Is this a good solution or are there simpler / better ways of doing that?
Thanks for any heads up!

SceneManager.prototype.loadScene = function (sceneName) {
    if(sceneName != this.currentScene){
        this.currentScene = sceneName;
        
        // Get a reference to the scene's root object
        var oldHierarchy = this.app.root.findByName ('Root');
        var staticContent = oldHierarchy.findByName('staticContent');

        // Get the path to the scene
        var scene = this.app.scenes.find(sceneName);

        // Load the scenes entity hierarchy
        this.app.scenes.loadScene(scene.url, function (err, scene) {
            oldHierarchy.removeChild(staticContent);
            oldHierarchy.destroy();
            
            var newHierarchy = this.app.root.findByName ('Root');
            newHierarchy.addChild(staticContent);
            pc.ComponentSystem.initialize(this.app.root.findByName ('sceneContent'));
            pc.ComponentSystem.postInitialize(this.app.root.findByName ('sceneContent'));
            
        });
    }    
};

I would load additively rather than do a full hierarchy switch.

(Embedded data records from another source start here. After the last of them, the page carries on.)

(** The costing when its four calls return. *)
Lemma two_pass_steps
    (h1 : Matrix) (eri : Eri) (rank : Z) (dE chi : Real)
    (eri_rr : Eri) (LR : Factors) (lam : Real)
    (stps1 toffoli1 qubits1 stps2 toffoli2 qubits2 : Z)
    (log : list (event Matrix Eri Factors Real Duration)) :
  sf_factorize eri rank = ret (eri_rr, LR) ->
  compute_lambda h1 eri_rr LR = ret lam ->
  sf_compute_cost (shape0 h1 * 2) lam dE rank chi 20000
    = ret (stps1, toffoli1, qubits1) ->
  sf_compute_cost (shape0 h1 * 2) lam dE rank chi stps1
    = ret (stps2, toffoli2, qubits2) ->
  costing h1 eri rank dE chi log
  = (ret (toffoli2, qubits2),
     log ++ [ Factorize eri rank;
              ComputeLambda h1 eri_rr LR;
              ComputeCost (shape0 h1 * 2) lam dE rank chi 20000;
              ComputeCost (shape0 h1 * 2) lam dE rank chi stps1 ]).
Proof.
  intros Hf Hl Hc1 Hc2.
  unfold get_single_factorized_qpe_toffoli_and_qubit_cost, tbind, call, tret.
  rewrite Hf. cbn [ret]. rewrite Hl. cbn [ret]. rewrite Hc1. cbn [ret fst].
  rewrite Hc2. cbn [ret]. by rewrite <- !app_assoc.
Qed.

(** X16: when the integrals are symmetric and every call into the packages
    returns, the estimate does, in this order: the factorization, lambda,
    the two costings, the two printed lines (Toffoli count, then logical
    qubits) and the physical cost estimator, called on the logical qubits
    first and the Toffoli count second; it returns the record built from the
    best cost and the best parameters, with no decoder information. *)
Theorem resource_estimate_run
    (h1 : Matrix) (eri : Eri) (rank : Z) (cycle_time : Duration)
    (dE chi : Real) (eri_rr : Eri) (LR : Factors) (lam : Real)
    (stps1 toffoli1 qubits1 stps2 toffoli qubits : Z)
    (best_cost : CostEstimate) (best_params : AlgorithmParameters) :
  allclose (transpose_2301 eri) eri = true ->
  sf_factorize eri rank = ret (eri_rr, LR) ->
  compute_lambda h1 eri_rr LR = ret lam ->
  sf_compute_cost (shape0 h1 * 2) lam dE rank chi 20000
    = ret (stps1, toffoli1, qubits1) ->
  sf_compute_cost (shape0 h1 * 2) lam dE rank chi stps1
    = ret (stps2, toffoli, qubits) ->
  cost_estimator qubits toffoli cycle_time = ret (best_cost, best_params) ->
  estimate h1 eri rank cycle_time dE chi []
  = (ret (mkResourceInfo Real AlgorithmParameters
            (physical_qubit_count best_cost)
            (max_allocated_logical_qubits best_params)
            (duration_seconds best_cost)
            (logical_data_qubit_distance best_params)
            (algorithm_failure_probability best_cost)
            None
            (magic_state_factory_details best_params)
            best_params),
     [ Factorize eri rank;
       ComputeLambda h1 eri_rr LR;
       ComputeCost (shape0 h1 * 2) lam dE rank chi 20000;
       ComputeCost (shape0 h1 * 2) lam dE rank chi stps1;
       Printed "Number of Toffoli's is:" toffoli;
       Printed "Number of logical qubits is:" qubits;
       CostEstimator qubits toffoli cycle_time ]).
Proof.
  intros Hsym Hf Hl Hc1 Hc2 Hest.
  unfold get_single_factorized_qpe_resource_estimate. rewrite Hsym.
  cbn [negb]. unfold tbind at 1.
  rewrite (two_pass_steps h1 eri rank dE chi eri_rr LR lam stps1 toffoli1
             qubits1 stps2 toffoli qubits [] Hf Hl Hc1 Hc2).
  unfold tbind, print, call, tret, ret. cbv beta iota. cbn [app].
  rewrite Hest. reflexivity.
Qed.

End MoreOpenFermionFacts.

Lemma resource_estimate_run_witness :
  OpenFermion.get_single_factorized_qpe_resource_estimate
    (fun h1 => h1) toy_transpose toy_allclose
    toy_factorize toy_lambda toy_compute_cost toy_cost_estimator
    (fun c => c) (fun c => c) (fun c => c) (fun p => p) (fun p => p)
    (fun _ => "toy") 2 0 3 tt 1 10 []
  = (ret (OpenFermion.mkResourceInfo Z Z 7000 40004 7000 40004 7000 None
            "toy" 40004),
     [ OpenFermion.Factorize 0 3;
       OpenFermion.ComputeLambda 2 0 3;
       OpenFermion.ComputeCost 4 5 1 3 10 20000;
       OpenFermion.ComputeCost 4 5 1 3 10 10001;
       OpenFermion.Printed "Number of Toffoli's is:" 40004;
       OpenFermion.Printed "Number of logical qubits is:" 7;
       OpenFermion.CostEstimator 7 40004 tt ]).
Proof.
  exact (resource_estimate_run (fun h1 => h1) toy_transpose toy_allclose
           toy_factorize toy_lambda toy_compute_cost toy_cost_estimator
           (fun c => c) (fun c => c) (fun c => c) (fun p => p) (fun p => p)
           (fun _ => "toy") 2 0 3 tt 1 10 0 3 5 10001 80000 7 5001 40004 7
           7000 40004 eq_refl eq_refl eq_refl eq_refl eq_refl eq_refl).
Defined.


(** ** The tableau of a graph state *)

(** A matrix of [n] rows of [n] entries. *)
Lemma np_index_within (n k : nat) :
  (k < n)%nat -> np_index n (Z.of_nat k) = ret k.
Proof.
  intros Hk. unfold np_index.
  destruct (Z.leb_spec 0 (Z.of_nat k)); [|lia].
  destruct (Z.ltb_spec (Z.of_nat k) (Z.of_nat n)); [|lia].
  cbn [andb]. by rewrite Nat2Z.id.
Qed.

Lemma np_index_below (n : nat) (i : Z) (k : nat) :
  np_index n i = ret k -> (k < n)%nat.
Proof.
  unfold np_index.
  destruct (Z.leb_spec 0 i), (Z.ltb_spec i (Z.of_nat n)); cbn [andb];
    try (intros [= <-]; lia);
    destruct (Z.leb_spec (- Z.of_nat n) i), (Z.ltb_spec i 0); cbn [andb];
    try discriminate; intros [= <-]; lia.
Qed.

Lemma np_index_error (n : nat) (i : Z) (e : exn) :
  np_index n i = raise e -> e = IndexError.
Proof.
  unfold np_index.
  destruct ((0 <=? i) && (i <? Z.of_nat n)); [discriminate|].
  destruct ((- Z.of_nat n <=? i) && (i <? 0)); [discriminate|].
  by intros [= <-].
Qed.

Lemma np_index_outside (n : nat) (i : Z) :
  ~ (- Z.of_nat n <= i < Z.of_nat n) -> np_index n i = raise IndexError.
Proof.
  intros Hi. unfold np_index.
  destruct (Z.leb_spec 0 i), (Z.ltb_spec i (Z.of_nat n)); cbn [andb]; try lia;
    destruct (Z.leb_spec (- Z.of_nat n) i), (Z.ltb_spec i 0); cbn [andb];
    try lia; reflexivity.
Qed.

Lemma entry_alter (m : list (list bool)) (n i j i' j' : nat) :
  length m = n -> rows_of_width n m ->
  (i < n)%nat -> (j < n)%nat ->
  entry (alter (fun row => <[j := true]> row) i m) i' j'
  = entry m i' j' || (Nat.eqb i' i && Nat.eqb j' j).
Proof.
  intros Hlen Hrows Hi Hj. unfold entry.
  destruct (Nat.eqb_spec i' i) as [-> | Hne].
  - rewrite list_lookup_alter_eq.
    destruct (lookup_lt_is_Some_2 m i ltac:(lia)) as [row Hrow].
    rewrite Hrow. cbn [fmap option_fmap option_map].
    assert (Hw : length row = n)
      by exact (proj1 (Forall_lookup _ _) Hrows _ _ Hrow).
    destruct (Nat.eqb_spec j' j) as [-> | Hnej].
    + rewrite list_lookup_insert_eq by lia. cbn. by rewrite orb_true_r.
    + rewrite list_lookup_insert_ne by congruence. cbn. by rewrite orb_false_r.
  - rewrite list_lookup_alter_ne by congruence. cbn. by rewrite orb_false_r.
Qed.

Lemma alter_square (m : list (list bool)) (n i j : nat) :
  length m = n -> rows_of_width n m ->
  length (alter (fun row => <[j := true]> row) i m) = n
  /\ rows_of_width n (alter (fun row => <[j := true]> row) i m).
Proof.
  intros Hlen Hrows. split; [by rewrite length_alter|].
  unfold rows_of_width. apply Forall_alter; [exact Hrows|].
  intros row _ Hw. by rewrite length_insert.
Qed.

(** One pair of assignments of the inner loop. *)
Lemma set_both_entries (m : list (list bool)) (n vertex_id neighbor : nat) :
  length m = n -> rows_of_width n m ->
  (vertex_id < n)%nat -> (neighbor < n)%nat ->
  exists m',
    bind (set_entry m (Z.of_nat neighbor) (Z.of_nat vertex_id))
         (fun zs' => set_entry zs' (Z.of_nat vertex_id) (Z.of_nat neighbor))
    = ret m'
    /\ length m' = n /\ rows_of_width n m'
    /\ forall i j,
         entry m' i j
         = entry m i j
           || (Nat.eqb i neighbor && Nat.eqb j vertex_id)
           || (Nat.eqb i vertex_id && Nat.eqb j neighbor).
Proof.
  intros Hlen Hrows Hv Hnb. unfold set_entry.
  rewrite Hlen, !np_index_within by assumption. cbn [bind ret].
  destruct (alter_square m n neighbor vertex_id Hlen Hrows) as [Hlen1 Hrows1].
  rewrite Hlen1, !np_index_within by assumption. cbn [bind ret].
  destruct (alter_square _ n vertex_id neighbor Hlen1 Hrows1) as [Hlen2 Hrows2].
  eexists. split; [reflexivity|]. repeat split; try assumption.
  intros i j.
  rewrite (entry_alter _ n) by assumption.
  by rewrite (entry_alter _ n) by assumption.
Qed.

Lemma add_neighbors_entries (n vertex_id : nat) (neighbors : list Z) :
  (vertex_id < n)%nat ->
  Forall (fun neighbor => 0 <= neighbor < Z.of_nat n) neighbors ->
  forall m,
    length m = n -> rows_of_width n m ->
    exists m',
      add_neighbors (Z.of_nat vertex_id) m neighbors = ret m'
      /\ length m' = n /\ rows_of_width n m'
      /\ forall i j,
           entry m' i j
           = entry m i j
             || (Nat.eqb j vertex_id && existsb (Z.eqb (Z.of_nat i)) neighbors)
             || (Nat.eqb i vertex_id && existsb (Z.eqb (Z.of_nat j)) neighbors).
Proof.
  intros Hv Hnbs. unfold add_neighbors.
  induction Hnbs as [|nb nbs Hnb _ IH]; intros m Hlen Hrows.
  - exists m. repeat split; try assumption. intros i j. cbn.
    by rewrite !andb_false_r, !orb_false_r.
  - cbn [foldM].
    destruct (set_both_entries m n vertex_id (Z.to_nat nb) Hlen Hrows Hv
                ltac:(lia)) as (m1 & Hm1 & Hlen1 & Hrows1 & Hent1).
    rewrite Z2Nat.id in Hm1 by lia. rewrite Hm1. cbn [bind].
    destruct (IH m1 Hlen1 Hrows1) as (m' & Hm' & Hlen' & Hrows' & Hent').
    exists m'. repeat split; try assumption.
    intros i j. rewrite Hent', Hent1. cbn [existsb].
    assert (Hi : Z.eqb (Z.of_nat i) nb = Nat.eqb i (Z.to_nat nb)).
    { destruct (Z.eqb_spec (Z.of_nat i) nb), (Nat.eqb_spec i (Z.to_nat nb));
        try reflexivity; lia. }
    assert (Hj : Z.eqb (Z.of_nat j) nb = Nat.eqb j (Z.to_nat nb)).
    { destruct (Z.eqb_spec (Z.of_nat j) nb), (Nat.eqb_spec j (Z.to_nat nb));
        try reflexivity; lia. }
    rewrite Hi, Hj.
    destruct (entry m i j), (Nat.eqb i (Z.to_nat nb)),
      (Nat.eqb j (Z.to_nat nb)), (Nat.eqb i vertex_id), (Nat.eqb j vertex_id),
      (existsb (Z.eqb (Z.of_nat i)) nbs), (existsb (Z.eqb (Z.of_nat j)) nbs);
      reflexivity.
Qed.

Eg https://developer.playcanvas.com/en/tutorials/additive-loading-scenes/

Alternatively, you can move the persistent entities to be on app.root rather than the root entity of the scene.

Either way, they both amount to the same layout more or less.

1 Like

Thanks for the info. Moving the static entitys up to app.root makes the most sense for my usecase. Good to know this workflow.

There’s a small gotcha in that that you should be aware of. Once those entities have moved to app.root, you cannot load that scene that had those entities originally again.

This is because they have a unique GUID in the scene data and loading two entities with the scene GUID will cause issues due to the way the data is structured and stored in the engine.

Thanks for the info. I think I encountered some of those issues earlier, when I wrapped my my head around how the pc scene loading actually works (I think actually it was your response in a different post which explained that it’s not a real scene change like in UE or else). For my current setup (having one separate “Loader Scene” and multiple “Content Scenes” it works, which is probably a good structure anyway when you want to have “persistent” elements.